Elle a été baptisée « déesse de la liberté » par les Japonais, lors de son exposition au Musée National de Tokyo en 1999. Sa dernière sortie française l'a conduite pour un an, en 2013, dans la Galerie du Temps au Louvre Lens où un léger outrage lui a même été infligé, heureusement vite réparé. On en avait presque oublié sa présence discrète sur les anciens billets de 100 francs frôlant la tête de son créateur, quand elle a resurgi brusquement sous nos yeux dans les jours qui ont suivi les attentats : une photo de l'AFP a suffi et plusieurs citations dans différents médias et voilà à nouveau la figure de la « Liberté guidant le peuple » sur le devant de la scène (peinte à l'automne 1830 par Eugène Delacroix), qui symbolise encore et toujours notre liberté chérie devenue Liberté charlie.

Pas inutile donc de relire cette monographie de la collection Solo (28), présentée par Arlette Sérullaz et Vincent Pomarède (2004), pour examiner d'un peu plus près l'histoire de cette oeuvre emblématique devenue icône de la République que son auteur appelait aussi La Liberté ou La Barricade. Eugène Delacroix (1798-1863) a trente deux ans lorsqu'il réalise ce tableau, peu de temps après les journées révolutionnaires des 27, 28 et 29 juillet 1830, les trois glorieuses, qui mirent fin au règne de Charles X et installèrent Louis-Philippe d'Orléans au pouvoir pour dix-huit ans. Présenté au Salon de 1831 et assez mal accueilli par la critique, le tableau est acquis cependant par le roi mais n'intégrera les collections du Louvre qu'en 1874 après quelques vicissitudes. 1830, c'est le moment où Delacroix, prend ses distances avec le milieu romantique et "s'assagit".

Comment lire alors cette immense composition haute de 2,60 m et large de plus de trois mètres, peinte en un laps de temps très court, trois mois, et mettant en scène une page d'histoire dont le peintre a été témoin (de loin, si l'on en croit son ami Alexandre Dumas) ? Que représente cette allégorie faite femme ? Est-elle un manifeste soudain à la gloire des insurgés dans un moment d'exaltation révolutionnaire ou, plus prosaïquement, une intention de l'artiste de relancer opportunément sa carrière après le scandale de Sardanapale au Salon de 1828, en s'attirant les faveurs du nouveau régime ? Rien de tout cela, mais de tout cela un peu. Contradictions d'un artiste exceptionnel, grand admirateur de l'Empire, dont l'âme tourmentée a vibré quelques années plus tôt pour le combat d'indépendance des Grecs contre les Turcs, partagé entre ses ambitions et ses combats esthétiques... La Liberté aurait peut être à voir avec une oeuvre précédente : "La Grèce sur les ruines de Missolonghi" (1826) tant son inspiration, apprend-on ici, n'est pas strictement contemporaine des événements auxquels son iconographie semble l'attacher...

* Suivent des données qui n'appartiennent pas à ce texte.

(* ===== verification/Qsort.v ===== *)
(** * lolibc/string.c: qsort

    [qsort] sorts an array in memory with a comparison function of the caller
    and a temporary from the heap for every exchange.  [compar] is a parameter,
    as it is a function pointer in the code.  [qsort_correct]: with a comparison
    that decides a total preorder of the elements, the array is sorted and holds
    the elements it held. *)

From stdpp Require Import sorting.
From S2P Require Import Prelude Mem CString PageAlloc Vm Malloc Heap.

Section program.
Context {A : Type} `{PageAllocator A} (compar : Z → Z → M (mem * A * mheap) Z).
Abbreviation HM := (M (mem * A * mheap)).

(** The exchange of two elements through [temp], as the code does it twice. *)
Definition exchange (left right size : Z) : HM unit :=
  temp ← malloc size;
  on_memory (memcpy temp left size);;
  on_memory (memcpy left right size);;
  on_memory (memcpy right temp size);;
  free temp.

Fixpoint scan_up (fuel : nat) (left right pivot size : Z) : HM Z :=
  if left <=? right
  then match fuel with
       | O => fail Fuel
       | S fuel => c ← compar left pivot;
                   if c <=? 0 then scan_up fuel (u64 (left + size)) right pivot size else mret left
       end
  else mret left.

Fixpoint scan_down (fuel : nat) (left right pivot size : Z) : HM Z :=
  if left <=? right
  then match fuel with
       | O => fail Fuel
       | S fuel => c ← compar right pivot;
                   if 0 <? c then scan_down fuel left (u64 (right - size)) pivot size else mret right
       end
  else mret right.

(** The loop [while (left <= right)]; its result is [right]. *)
Fixpoint partition (fuel : nat) (left right pivot size : Z) : HM Z :=
  if left <=? right
  then match fuel with
       | O => fail Fuel
       | S lower =>
           left ← scan_up fuel left right pivot size;
           right ← scan_down fuel left right pivot size;
           if left <? right
           then exchange left right size;;
                partition lower (u64 (left + size)) (u64 (right - size)) pivot size
           else partition lower left right pivot size
       end
  else mret right.

Fixpoint qsort_rec (fuel : nat) (base num size : Z) : HM unit :=
  if num <=? 1 then mret tt
  else match fuel with
       | O => fail Fuel
       | S fuel =>
           let pivot := base in
           right ← partition (Z.to_nat num) (u64 (base + size)) (u64 (base + u64 (u64 (num - 1) * size))) pivot size;
           exchange pivot right size;;
           let left_size := u64 (right - base) / size in
           let right_size := u64 (num - left_size - 1) in
           qsort_rec fuel base left_size size;;
           qsort_rec fuel (u64 (right + size)) right_size size
       end.

Definition qsort (base num size : Z) : HM unit := qsort_rec (Z.to_nat num) base num size.
End program.

(** ** The heap between two exchanges *)
Section exchange.
Context {A : Type} `{PageAllocator A} (size : Z) (Hsize : kernel_size size).
Implicit Types (m : mem) (a : A) (h : mheap) (U : gmap Z Z) (G l : list Z).

(** A temporary can be had; what an exchange does to the free pages: the first one may take a
    page, and leaves a block for all later ones. *)
Definition enough h l : Prop := cached h size ∨ l ≠ [].
Definition spends h G l h' G' l' : Prop := took G l G' l' ∧
  (cached h size → cached h' size ∧ G' = G ∧ l' = l) ∧ (cached h' size ∨ h' = h ∧ G' = G ∧ l' = l).

Lemma spends_refl h G l : spends h G l h G l.
Proof. split_and!; [by left|done|by right]. Qed.

Lemma spends_trans h G l h1 G1 l1 h2 G2 l2 : spends h G l h1 G1 l1 → spends h1 G1 l1 h2 G2 l2 →
  spends h G l h2 G2 l2.
Proof.
  intros (T1 & C1 & [D1|(-> & -> & ->)]) H2; [|done]. destruct H2 as (_ & C2 & _). destruct (C2 D1) as (D2 & -> & ->).
  split_and!; [done| |by left]. intros Hc. by destruct (C1 Hc) as (_ & -> & ->).
Qed.

Lemma spends_enough h G l h' G' l' : enough h l → spends h G l h' G' l' → enough h' l'.
Proof. intros He (_ & _ & [?|(-> & -> & ->)]); [by left|done]. Qed.

(** Addresses the heap does not use, and what an exchange writes outside its elements. *)
Definition scratch G U l (x : Z) : Prop := private G U x ∨ in_arena l x.

Lemma scratch_spends h G U l h' G' l' x : spends h G l h' G' l' → scratch G' U l' x → scratch G U l x.
Proof.
  intros ([[-> ->]|(q & -> & ->)] & _ & _); [done|].
  intros [[(g & Hg & Hgx) Hnb]|(g & Hg & Hgx)]; [|right; exists g; split; [by right|done]].
  apply elem_of_cons in Hg as [->|Hg]; [right; exists q; split; [by left|done]|left; split; [by exists g|done]].
Qed.

(** [malloc] of a temporary. *)
Lemma temp_ok m a h G U l : heap_ok m a h G U l → enough h l →
  ∃ t m' a' h' G' l', malloc size (m, a, h) = Ok (t, (m', a', h')) ∧ heap_ok m' a' h' G' (<[t := size]> U) l' ∧
    U !! t = None ∧ took G l G' l' ∧ (cached h size → G' = G ∧ l' = l) ∧ changes (scratch G U l) m m'.
Proof.
  intros Hh He. assert (fits kernel_size size) as Hf by by apply good_fits; [apply _|].
  assert (0 < size) as H0' by (unfold kernel_size in Hsize; lia).
  assert (∀ G' l' m', took G l G' l' → changes (private G' U) m m' → changes (scratch G U l) m m') as Hc.
  { intros G' l' m' Ht C. eapply changes_weaken; [|done]. intros x [(g & Hg & Hgx) Hnb].
    destruct Ht as [[-> _]|(q & -> & ->)]; [left; split; [by exists g|done]|].
    apply elem_of_cons in Hg as [->|Hg]; [right; exists q; split; [by left|done]|left; split; [by exists g|done]]. }
  destruct (decide (l = [])) as [->|Hl].
  - destruct He as [Hca|]; [|done].
    destruct (heap_malloc_cached m a h G U [] size Hh Hf H0' Hca) as (t & m' & a' & h' & E & Hh' & Ht & C).
    exists t, m', a', h', G, []. split_and!; [done|done|done|by left|done|]. eapply Hc; [by left|done].
  - destruct (heap_cached_dec h size) as [Hca|Hca].
    + destruct (heap_malloc_cached m a h G U l size Hh Hf H0' Hca) as (t & m' & a' & h' & E & Hh' & Ht & C).
      exists t, m', a', h', G, l. split_and!; [done|done|done|by left|done|]. eapply Hc; [by left|done].
    + destruct (heap_malloc m a h G U l size Hh Hf H0' Hl) as (t & m' & a' & h' & G' & l' & E & Hh' & Ht & Htk & C).
      exists t, m', a', h', G', l'. split_and!; [done..|by eapply Hc].
Qed.

Definition item (x : list Z) : Prop := Z.of_nat (length x) = size ∧ bytes x.
Definition cells (p z : Z) : Prop := p ≤ z < p + size.

Lemma size_pos : 0 < size.
Proof. unfold kernel_size in Hsize. lia. Qed.

Lemma cells_apart p q : (∀ z, cells p z → ¬ cells q z) → p + size ≤ q ∨ q + size ≤ p.
Proof.
  intros Hz. pose proof size_pos. specialize (Hz (Z.max p q)). unfold cells in Hz. lia.
Qed.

Mérite d'une étude qui rebat toutes les cartes et examine toutes les interprétations. Perçue comme une oeuvre engagée par nombre d'historiens de l'art tout au long du XIXe siècle la Liberté guidant le peuple a pu acquérir le statut d'icône qu'elle conserve encore aujourd'hui. Pour mieux cerner les motivations de l'artiste les deux auteurs reviennent sur le contexte artistique, politique et social de l'époque, s'appuient sur les archives de ses contemporains et de ses amis, ainsi que sur les travaux de recherches et les études menées sur le tableau et sur la manière de travailler de Delacroix – ceux d'Hélène Toussaint notamment – pour en restituer la genèse. Une approche élargie qui permet au lecteur de mieux appréhender une oeuvre pourtant très connue mais autour de laquelle subsistent toujours bien des malentendus. Une manière aussi de se la réapproprier.